> **What you will do**: Write the entries again exactly, with no line missing.

> **Source data**:

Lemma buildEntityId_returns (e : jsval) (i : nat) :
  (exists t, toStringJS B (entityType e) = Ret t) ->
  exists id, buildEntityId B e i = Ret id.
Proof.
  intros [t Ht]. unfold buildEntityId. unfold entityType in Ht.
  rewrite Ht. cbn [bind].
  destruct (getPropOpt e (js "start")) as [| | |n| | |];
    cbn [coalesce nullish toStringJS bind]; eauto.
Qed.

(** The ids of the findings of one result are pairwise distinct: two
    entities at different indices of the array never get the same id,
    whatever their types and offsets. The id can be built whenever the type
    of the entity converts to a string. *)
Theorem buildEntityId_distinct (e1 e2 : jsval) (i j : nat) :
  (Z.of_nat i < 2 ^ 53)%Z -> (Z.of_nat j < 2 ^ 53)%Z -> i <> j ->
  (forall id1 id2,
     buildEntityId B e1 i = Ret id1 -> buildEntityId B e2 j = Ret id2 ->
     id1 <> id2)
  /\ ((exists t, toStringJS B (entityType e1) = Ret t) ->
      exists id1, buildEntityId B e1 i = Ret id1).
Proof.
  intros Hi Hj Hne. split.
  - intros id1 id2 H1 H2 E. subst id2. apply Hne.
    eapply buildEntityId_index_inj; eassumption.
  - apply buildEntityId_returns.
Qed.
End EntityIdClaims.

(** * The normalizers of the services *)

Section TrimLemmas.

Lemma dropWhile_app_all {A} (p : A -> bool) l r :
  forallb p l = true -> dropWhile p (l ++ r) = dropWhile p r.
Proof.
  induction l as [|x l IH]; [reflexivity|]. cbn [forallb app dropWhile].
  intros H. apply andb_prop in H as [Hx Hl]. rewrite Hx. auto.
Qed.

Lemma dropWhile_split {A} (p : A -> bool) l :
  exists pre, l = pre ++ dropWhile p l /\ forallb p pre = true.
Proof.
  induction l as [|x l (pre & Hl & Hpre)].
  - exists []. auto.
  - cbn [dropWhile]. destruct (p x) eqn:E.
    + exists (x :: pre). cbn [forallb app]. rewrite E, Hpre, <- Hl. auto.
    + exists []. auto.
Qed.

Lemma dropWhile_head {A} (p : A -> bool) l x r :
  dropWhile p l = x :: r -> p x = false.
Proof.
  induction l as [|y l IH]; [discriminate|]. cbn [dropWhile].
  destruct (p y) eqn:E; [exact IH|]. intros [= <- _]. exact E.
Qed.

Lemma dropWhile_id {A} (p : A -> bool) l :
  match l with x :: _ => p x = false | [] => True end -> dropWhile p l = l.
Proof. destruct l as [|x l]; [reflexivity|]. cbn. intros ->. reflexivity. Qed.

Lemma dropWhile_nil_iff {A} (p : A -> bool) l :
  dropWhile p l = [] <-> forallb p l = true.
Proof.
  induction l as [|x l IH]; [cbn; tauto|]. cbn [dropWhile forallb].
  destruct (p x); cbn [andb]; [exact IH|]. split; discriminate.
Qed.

> **Output of the task**:
Lemma buildEntityId_returns (e : jsval) (i : nat) :
  (exists t, toStringJS B (entityType e) = Ret t) ->
  exists id, buildEntityId B e i = Ret id.
Proof.
  intros [t Ht]. unfold buildEntityId. unfold entityType in Ht.
  rewrite Ht. cbn [bind].
  destruct (getPropOpt e (js "start")) as [| | |n| | |];
    cbn [coalesce nullish toStringJS bind]; eauto.
Qed.

(** The ids of the findings of one result are pairwise distinct: two
    entities at different indices of the array never get the same id,
    whatever their types and offsets. The id can be built whenever the type
    of the entity converts to a string. *)
Theorem buildEntityId_distinct (e1 e2 : jsval) (i j : nat) :
  (Z.of_nat i < 2 ^ 53)%Z -> (Z.of_nat j < 2 ^ 53)%Z -> i <> j ->
  (forall id1 id2,
     buildEntityId B e1 i = Ret id1 -> buildEntityId B e2 j = Ret id2 ->
     id1 <> id2)
  /\ ((exists t, toStringJS B (entityType e1) = Ret t) ->
      exists id1, buildEntityId B e1 i = Ret id1).
Proof.
  intros Hi Hj Hne. split.
  - intros id1 id2 H1 H2 E. subst id2. apply Hne.
    eapply buildEntityId_index_inj; eassumption.
  - apply buildEntityId_returns.
Qed.
End EntityIdClaims.

(** * The normalizers of the services *)

Section TrimLemmas.

Lemma dropWhile_app_all {A} (p : A -> bool) l r :
  forallb p l = true -> dropWhile p (l ++ r) = dropWhile p r.
Proof.
  induction l as [|x l IH]; [reflexivity|]. cbn [forallb app dropWhile].
  intros H. apply andb_prop in H as [Hx Hl]. rewrite Hx. auto.
Qed.

Lemma dropWhile_split {A} (p : A -> bool) l :
  exists pre, l = pre ++ dropWhile p l /\ forallb p pre = true.
Proof.
  induction l as [|x l (pre & Hl & Hpre)].
  - exists []. auto.
  - cbn [dropWhile]. destruct (p x) eqn:E.
    + exists (x :: pre). cbn [forallb app]. rewrite E, Hpre, <- Hl. auto.
    + exists []. auto.
Qed.

Lemma dropWhile_head {A} (p : A -> bool) l x r :
  dropWhile p l = x :: r -> p x = false.
Proof.
  induction l as [|y l IH]; [discriminate|]. cbn [dropWhile].
  destruct (p y) eqn:E; [exact IH|]. intros [= <- _]. exact E.
Qed.

Lemma dropWhile_id {A} (p : A -> bool) l :
  match l with x :: _ => p x = false | [] => True end -> dropWhile p l = l.
Proof. destruct l as [|x l]; [reflexivity|]. cbn. intros ->. reflexivity. Qed.

Lemma dropWhile_nil_iff {A} (p : A -> bool) l :
  dropWhile p l = [] <-> forallb p l = true.
Proof.
  induction l as [|x l IH]; [cbn; tauto|]. cbn [dropWhile forallb].
  destruct (p x); cbn [andb]; [exact IH|]. split; discriminate.
Qed.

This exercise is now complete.